There are many price indices that try to measure the price appreciation of a typical person’s home. All have slightly different computation methods. But all are beginning to say the same story: that the worst is over and the prices are stabilizing or rising. The following table shows home price changes in the latest available month and what it would be if the monthly gains can be sustained over the next 12 months.
REALTORs® well understand that all real estate is local. Unlike commodities that can be easily shipped to any place, one cannot simply lift a home in Detroit and fly it over to San Francisco to exploit a price arbitrage. Local market variations therefore clearly exist, which REALTORS® need to explain to their clients.
Note that the latest available data is not June, the current month, because of the lag time in data collection process. It is worth noting that home price has an additional special lag that arises from the nature of the home buying process. The March data, for example, was the price negotiated and agreed to in November or December, if not earlier. So the most current house price information that is being flashed across newspapers and TV screens actually reflects what happened six or more months ago, when inventory conditions could have been measurably different than conditions now.
What is occurring now is that inventory shortages are developing in increasingly more markets. The total number of homes with a ‘for sale’ sign in April was 2.54 million. This figure is the lowest April tally since 2005. Recall that the housing market was booming and bubbling in 2005. We are not in a boom because one important difference between now and then is that housing demand is about one-third lower. Nonetheless, the current supply and demand dynamics is such that we are essentially back to normal. Historically 6-months supply of inventory is the norm and that is what we have been consistently experiencing for several months. Because the total inventory count do not measurably rise from April levels as we proceed through the rest of the year, the 6-months supply will stick and a 5-months supply is not out of the question. Such conditions imply home prices will be rising 3 to 5 percent annually.
In addition to the falling inventory of existing homes, there is a dearth of newly constructed home inventory. The latest is only at 146,000 new homes for sale, it is at the lowest since the data was collected 50 years ago. The difficulties in obtaining construction loans by small-sized homebuilders are restraining growth in the industry despite the falling inventory conditions. The big builders like Lennar and Toll Brothers can issue bonds and tap Wall Street capital, but not the small homebuilders. The current rate of housing starts is less than half of historical annual average, and this low construction activity has been persistent from late 2008. Therefore, the pipeline of new home inventory is already very thin and is not filling in any notable way. This lack of new home construction will also play a bigger role in lifting home prices faster for at least the next 2 years than most analysts expect.
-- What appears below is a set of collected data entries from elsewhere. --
(* ===== verification/WriteBuffer.v ===== *)
(** The write-combining buffer ([core/pipeline/write_buffer.rs]). *)
From S2P Require Import Prelude.
Set Primitive Projections.
Local Open Scope Z_scope.

Record WcbEntry := {
  w_line_addr : Z; w_valid_mask : Z; w_data : list Z; w_active : bool; w_lru_counter : Z
}.
Definition WcbEntry_default : WcbEntry :=
  {| w_line_addr := 0; w_valid_mask := 0; w_data := replicate 64 0; w_active := false; w_lru_counter := 0 |}.
#[export] Instance WcbEntry_inhabited : Inhabited WcbEntry := populate WcbEntry_default.

(** [WcbDrain] has the line address as its only field. *)
Record WriteCombiningBuffer := {
  wcb_entries : list WcbEntry; wcb_line_bytes : Z; wcb_access_counter : Z
}.

Definition wcb_new (capacity : nat) (line_bytes : Z) : WriteCombiningBuffer :=
  let safe_line := if line_bytes =? 0 then 64 else line_bytes in
  {| wcb_entries := replicate capacity WcbEntry_default; wcb_line_bytes := safe_line; wcb_access_counter := 0 |}.

Definition wcb_is_disabled (self : WriteCombiningBuffer) : bool :=
  match wcb_entries self with [] => true | _ => false end.

(** Byte [k] of [data.to_le_bytes()]. *)
Definition le_byte (data : Z) (k : nat) : Z := u8 (Z.shiftr data (8 * Z.of_nat k)).

Definition write_bytes (entry : WcbEntry) (offset : nat) (data : Z) (width_bytes : nat) : WcbEntry :=
  let stop := ((offset + width_bytes) `min` 64)%nat in
  foldl (fun entry i =>
           let byte_idx := (i - offset)%nat in
           if (byte_idx <? 8)%nat
           then entry <| w_data := <[i := le_byte data byte_idx]> (w_data entry) |>
                      <| w_valid_mask := Z.lor (w_valid_mask entry) (Z.shiftl 1 (Z.of_nat i)) |>
           else entry)
        entry (seq offset (stop - offset)).

(** Smallest counter among the active entries; the first on ties. *)
Definition wcb_find_lru (self : WriteCombiningBuffer) : nat :=
  (foldl (fun '(min_counter, min_idx) '(i, entry) =>
            if w_active entry && (w_lru_counter entry <? min_counter)
            then (w_lru_counter entry, i) else (min_counter, min_idx))
         (U64_MAX, O) (imap pair (wcb_entries self))).2.

Definition matches_line (line_addr : Z) (e : WcbEntry) : bool := w_active e && (w_line_addr e =? line_addr).

(** Position of the first entry that satisfies [p], as the loops find it. *)
Fixpoint position (p : WcbEntry -> bool) (l : list WcbEntry) : option nat :=
  match l with
  | [] => None
  | e :: l' => if p e then Some O else S <$> position p l'
  end.

(** A fresh entry for a line, [line_addr] and the rest reset. *)
Definition wcb_reset (e : WcbEntry) (line_addr : Z) : WcbEntry :=
  e <| w_line_addr := line_addr |> <| w_valid_mask := 0 |> <| w_data := replicate 64 0 |>.

Definition merge_store (self : WriteCombiningBuffer) (paddr data : Z) (width_bytes : nat)
    : option Z * WriteCombiningBuffer :=
  if wcb_is_disabled self then (None, self)
  else
    let line_mask := not64 (wcb_line_bytes self - 1) in
    let line_addr := Z.land paddr line_mask in
    let offset := Z.to_nat (paddr - line_addr) in
    let counter := u64 (wcb_access_counter self + 1) in
    let self := self <| wcb_access_counter := counter |> in
    let finish (e : WcbEntry) := (write_bytes e offset data width_bytes) <| w_lru_counter := counter |> in
    let put i e := self <| wcb_entries := <[i := e]> (wcb_entries self) |> in
    match position (matches_line line_addr) (wcb_entries self) with
    | Some i => (None, put i (finish (wcb_entries self !!! i)))
    | None =>
        match position (fun e => negb (w_active e)) (wcb_entries self) with
        | Some i =>
            (None, put i (finish (wcb_reset ((wcb_entries self !!! i) <| w_active := true |>) line_addr)))
        | None =>
            let lru_idx := wcb_find_lru self in
            let evicted_addr := w_line_addr (wcb_entries self !!! lru_idx) in
            (Some evicted_addr, put lru_idx (finish (wcb_reset (wcb_entries self !!! lru_idx) line_addr)))
        end
    end.

Definition wcb_flush_all (self : WriteCombiningBuffer) : list Z * WriteCombiningBuffer :=
  (w_line_addr <$> filter (fun e => w_active e = true) (wcb_entries self),
   self <| wcb_entries := (fun e => if w_active e then e <| w_active := false |> else e) <$> wcb_entries self |>).

Definition wcb_contains_line (self : WriteCombiningBuffer) (line_addr : Z) : bool :=
  existsb (matches_line line_addr) (wcb_entries self).
Definition wcb_active_count (self : WriteCombiningBuffer) : nat :=
  length (filter (fun e => w_active e = true) (wcb_entries self)).

(** * The set of buffered lines *)

Definition active_lines (l : list WcbEntry) : list Z := w_line_addr <$> filter (fun e => w_active e = true) l.
Definition wcb_lines (self : WriteCombiningBuffer) : list Z := active_lines (wcb_entries self).

Lemma position_Some p l i :
  position p l = Some i <-> exists e, l !! i = Some e /\ p e = true /\ Forall (fun e => p e = false) (take i l).
Proof.
  revert i. induction l as [|e l IH]; intros i; simpl; [split; [done|]; by intros (? & ? & _)|].
  destruct (p e) eqn:Hp.
  - split; [intros [= <-]; by exists e|]. intros (e' & Hi & He & Hf). destruct i; [done|].
    inversion_clear Hf. congruence.
  - rewrite fmap_Some. split.
    + intros (j & Hj & ->). apply IH in Hj as (e' & ? & ? & ?). exists e'. by repeat constructor.
    + intros (e' & Hi & He & Hf). destruct i as [|i]; simplify_eq/=; [congruence|].
      exists i. split; [|done]. apply IH. exists e'. by inversion_clear Hf.
Qed.

Lemma position_None p l : position p l = None <-> Forall (fun e => p e = false) l.
Proof.
  induction l as [|e l IH]; simpl; [done|]. destruct (p e) eqn:Hp.
  - split; [done|]. intros Hf. inversion_clear Hf. congruence.
  - rewrite fmap_None, IH, Forall_cons. naive_solver.
Qed.

Lemma write_bytes_line e offset data n :
  w_line_addr (write_bytes e offset data n) = w_line_addr e /\ w_active (write_bytes e offset data n) = w_active e.
Proof.
  unfold write_bytes. set (f := fun (entry : WcbEntry) (i : nat) => _). cbv zeta.
  assert (Hf : forall e i, w_line_addr (f e i) = w_line_addr e /\ w_active (f e i) = w_active e)
    by (intros; subst f; cbv beta zeta; by case_bool).
  generalize (seq offset ((offset + n) `min` 64 - offset)). intros l. revert e.
  induction l as [|i l IH]; intros e; [done|]. destruct (IH (f e i)) as [E1 E2], (Hf e i) as [F1 F2].
  split; [exact (eq_trans E1 F1)|exact (eq_trans E2 F2)].
Qed.

Lemma active_lines_app l1 l2 : active_lines (l1 ++ l2) = active_lines l1 ++ active_lines l2.
Proof. unfold active_lines. by rewrite filter_app, fmap_app. Qed.

Lemma active_lines_insert l i e e' :
  l !! i = Some e ->
  active_lines (<[i := e']> l) = active_lines (take i l) ++ active_lines [e'] ++ active_lines (drop (S i) l) /\
  active_lines l = active_lines (take i l) ++ active_lines [e] ++ active_lines (drop (S i) l).
Proof.
  intros Hi. pose proof (lookup_lt_Some _ _ _ Hi). split.
  - rewrite insert_take_drop by done. rewrite active_lines_app. f_equal.
    change (e' :: drop (S i) l) with ([e'] ++ drop (S i) l). by rewrite active_lines_app.
  - rewrite <-(take_drop_middle l i e Hi) at 1. rewrite active_lines_app. f_equal.
    change (e :: drop (S i) l) with ([e] ++ drop (S i) l). by rewrite active_lines_app.
Qed.

Lemma active_lines_single e : active_lines [e] = if w_active e then [w_line_addr e] else [].
Proof. unfold active_lines. by rewrite filter_cons; destruct (w_active e). Qed.

Lemma elem_of_active_lines l x : x ∈ active_lines l <-> exists e, e ∈ l /\ w_active e = true /\ w_line_addr e = x.
Proof. unfold active_lines. rewrite list_elem_of_fmap. setoid_rewrite list_elem_of_filter. naive_solver. Qed.

(** The victim of an eviction is one of the entries. *)
Lemma wcb_find_lru_lt self : wcb_entries self <> [] -> (wcb_find_lru self < length (wcb_entries self))%nat.
Proof.
  intros Hne. unfold wcb_find_lru.
  assert (Hall : Forall (fun p : nat * WcbEntry => p.1 < length (wcb_entries self))%nat (imap pair (wcb_entries self))).
  { apply Forall_lookup. intros i p. rewrite list_lookup_imap. intros (e & He & ->)%fmap_Some.
    by apply lookup_lt_Some in He. }
  revert Hall. generalize (imap pair (wcb_entries self)). intros l.
  assert (H0 : (0 < length (wcb_entries self))%nat) by (destruct (wcb_entries self); [done|simpl; lia]).
  generalize U64_MAX. revert H0. generalize O. induction l as [|[i e] l IH]; intros k Hk m Hall; [done|].
  inversion_clear Hall. simpl. case_bool; by apply IH.
Qed.

(** The entry [e] after the store, and the buffer with entries [l]. *)
Definition wcb_finish (self : WriteCombiningBuffer) (paddr data : Z) (n : nat) (e : WcbEntry) : WcbEntry :=
  (write_bytes e (Z.to_nat (paddr - Z.land paddr (not64 (wcb_line_bytes self - 1)))) data n)
    <| w_lru_counter := u64 (wcb_access_counter self + 1) |>.
Definition wcb_with (self : WriteCombiningBuffer) (l : list WcbEntry) : WriteCombiningBuffer :=
  {| wcb_entries := l; wcb_line_bytes := wcb_line_bytes self;
     wcb_access_counter := u64 (wcb_access_counter self + 1) |}.

Lemma merge_store_eq self paddr data n :
  wcb_is_disabled self = false ->
  let l := wcb_entries self in
  let line := Z.land paddr (not64 (wcb_line_bytes self - 1)) in
  let fin := wcb_finish self paddr data n in
  merge_store self paddr data n
  = match position (matches_line line) l with
    | Some i => (None, wcb_with self (<[i := fin (l !!! i)]> l))
    | None =>
        match position (fun e => negb (w_active e)) l with
        | Some i => (None, wcb_with self (<[i := fin (wcb_reset ((l !!! i) <| w_active := true |>) line)]> l))
        | None => (Some (w_line_addr (l !!! wcb_find_lru self)),
                   wcb_with self (<[wcb_find_lru self := fin (wcb_reset (l !!! wcb_find_lru self) line)]> l))
        end
    end.
Proof. intros Hd. unfold merge_store. by rewrite Hd. Qed.

(** A store to a line merges with the line's entry, takes a free entry, or
    evicts one line and reports it; every other buffered line stays buffered,
    and no line is buffered twice. *)
Lemma merge_store_lines self paddr data n r self' :
  wcb_is_disabled self = false -> NoDup (wcb_lines self) ->
  merge_store self paddr data n = (r, self') ->
  let line := Z.land paddr (not64 (wcb_line_bytes self - 1)) in
  NoDup (wcb_lines self') /\
  wcb_lines self' ≡ₚ (if decide (line ∈ wcb_lines self) then [] else [line]) ++
    match r with None => wcb_lines self | Some v => filter (fun x : Z => x <> v) (wcb_lines self) end /\
  (forall v, r = Some v -> v ∈ wcb_lines self /\ line ∉ wcb_lines self).
Proof.
  intros Hd Hnd Hm line. rewrite merge_store_eq in Hm by done. cbv zeta in Hm. fold line in Hm.
  set (fin := wcb_finish self paddr data n) in *.
  assert (Hfin : forall e, w_line_addr (fin e) = w_line_addr e /\ w_active (fin e) = w_active e)
    by (intros e; apply (write_bytes_line e)).
  unfold wcb_lines in *. set (l := wcb_entries self) in *.
  destruct (position (matches_line line) l) as [i|] eqn:Hp.
  { simplify_eq. apply position_Some in Hp as (e & Hi & He & _). apply andb_prop in He as [Ha El].
    rewrite Z.eqb_eq in El. assert (Hin : line ∈ active_lines l).
    { apply elem_of_active_lines. exists e. by eauto using list_elem_of_lookup_2. }
    cbn [wcb_with wcb_entries]. rewrite (list_lookup_total_correct _ _ _ Hi).
    destruct (active_lines_insert l i e (fin e) Hi) as [E1 E2].
    assert (Es : active_lines [fin e] = active_lines [e]).
    { rewrite !active_lines_single. by destruct (Hfin e) as [-> ->]. }
    rewrite E1, Es, <-E2. split; [done|]. split; [|done]. by rewrite decide_True. }
  assert (Hout : line ∉ active_lines l).
  { rewrite elem_of_active_lines. intros (e & He & Ha & El). apply position_None in Hp.
    rewrite Forall_forall in Hp. specialize (Hp e He). unfold matches_line in Hp.
    rewrite Ha, El, Z.eqb_refl in Hp. done. }
  rewrite (decide_False (P := line ∈ active_lines l)) by done.
  destruct (position (fun e => negb (w_active e)) l) as [i|] eqn:Hq.
  { simplify_eq. apply position_Some in Hq as (e & Hi & He & _). apply negb_true_iff in He.
    cbn [wcb_with wcb_entries]. rewrite (list_lookup_total_correct _ _ _ Hi).
    destruct (active_lines_insert l i e (fin (wcb_reset (e <| w_active := true |>) line)) Hi) as [E1 E2].
    rewrite active_lines_single in E1, E2. rewrite He in E2.
    destruct (Hfin (wcb_reset (e <| w_active := true |>) line)) as [F1 F2]. rewrite F1, F2 in E1.
    change (w_active (wcb_reset _ _)) with true in E1. change (w_line_addr (wcb_reset _ _)) with line in E1.
    cbn [app] in E1, E2. rewrite E1. split_and!; [| |done].
    - rewrite E2 in Hnd, Hout. rewrite <-Permutation_middle. by constructor.
    - rewrite E2. cbn [app]. symmetry. apply Permutation_middle. }
  simplify_eq. assert (Hne : l <> [])
    by (intros E; unfold wcb_is_disabled in Hd; fold l in Hd; by rewrite E in Hd).
  set (k := wcb_find_lru self) in *. assert (Hk : (k < length l)%nat) by by apply wcb_find_lru_lt.
  destruct (lookup_lt_is_Some_2 l k Hk) as [e Hi]. rewrite (list_lookup_total_correct _ _ _ Hi).
  assert (Ha : w_active e = true).
  { apply position_None in Hq. rewrite Forall_forall in Hq.
    specialize (Hq e (list_elem_of_lookup_2 _ _ _ Hi)). by apply negb_false_iff in Hq. }
  cbn [wcb_with wcb_entries]. destruct (active_lines_insert l k e (fin (wcb_reset e line)) Hi) as [E1 E2].
  rewrite active_lines_single in E1, E2. rewrite Ha in E2.
  destruct (Hfin (wcb_reset e line)) as [F1 F2]. rewrite F1, F2 in E1.
  change (w_active (wcb_reset _ _)) with (w_active e) in E1. change (w_line_addr (wcb_reset _ _)) with line in E1.
  rewrite Ha in E1. cbn [app] in E1, E2. rewrite E1.
  set (v := w_line_addr e) in *. rewrite E2 in Hnd, Hout |- *. apply NoDup_app in Hnd as (N1 & N2 & N3).
  apply NoDup_cons in N3 as [N3 N4]. apply not_elem_of_app in Hout as [O1 O2].
  apply not_elem_of_cons in O2 as [O2 O3].
  assert (Hf : forall q : list Z, v ∉ q -> filter (fun x : Z => x <> v) q = q).
  { intros q Hq'. apply filter_all, Forall_forall. intros x Hx ->. done. }
  split_and!.
  - apply NoDup_app. split; [done|]. split; [|by constructor].
    intros x Hx. rewrite not_elem_of_cons. split; [by intros ->|].
    specialize (N2 x Hx). by apply not_elem_of_cons in N2 as [_ ?].
  - rewrite filter_app, filter_cons_False, !Hf; [cbn [app]; symmetry; apply Permutation_middle|done| |by intros []].
    intros Hv. specialize (N2 v Hv). by apply not_elem_of_cons in N2 as [[] _].
  - intros ? [= <-]. rewrite not_elem_of_app, not_elem_of_cons. split; [|done]. set_solver.
Qed.

(** Flushing reports every buffered line once and empties the buffer. *)
Lemma wcb_flush_lines self : (wcb_flush_all self).1 = wcb_lines self /\ wcb_lines (wcb_flush_all self).2 = [].
Proof.
  split; [done|]. set (off := fun e => if w_active e then e <| w_active := false |> else e).
  change (w_line_addr <$> filter (fun e => w_active e = true) (off <$> wcb_entries self) = []).
  assert (Hoff : forall e, w_active (off e) = false)
    by (intros e; unfold off; by destruct (w_active e) eqn:E; rewrite ?E).
  induction (wcb_entries self) as [|e l IH]; [done|]. rewrite fmap_cons, filter_cons_False; [done|].
  by rewrite Hoff.
Qed.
Finally, what about the shadow inventory – those homes not yet on the market but that will surely land there given the large number of delinquent mortgages. There is clearly a shadow, but the current number of seriously delinquent mortgages (at least 3 months late or in foreclosure process) is smaller than what it was one year ago. One year ago, the shadow was smaller than two years ago. In other words, even the shadows are no longer a threat to home price growth. Based on steadily thinning out delinquent mortgages, the number of distressed property sales will fall to about one-quarter of all transactions by the year end from the current one-third. This time next year, distressed sales could comprise maybe only 15 percent. Therefore, the falling share of distressed sales over time will be another factor that lifts home prices. There is no reason to shop for a shadow inventory costume for next Halloween because it is no longer scary.
In my view, the absolute low point in home prices has already passed in many markets. Home price measurements, due to lag time, will confirm that in the upcoming months. But given the rock bottom low mortgage rates and continuing low home prices, it is still a dandy time to be a homebuyer.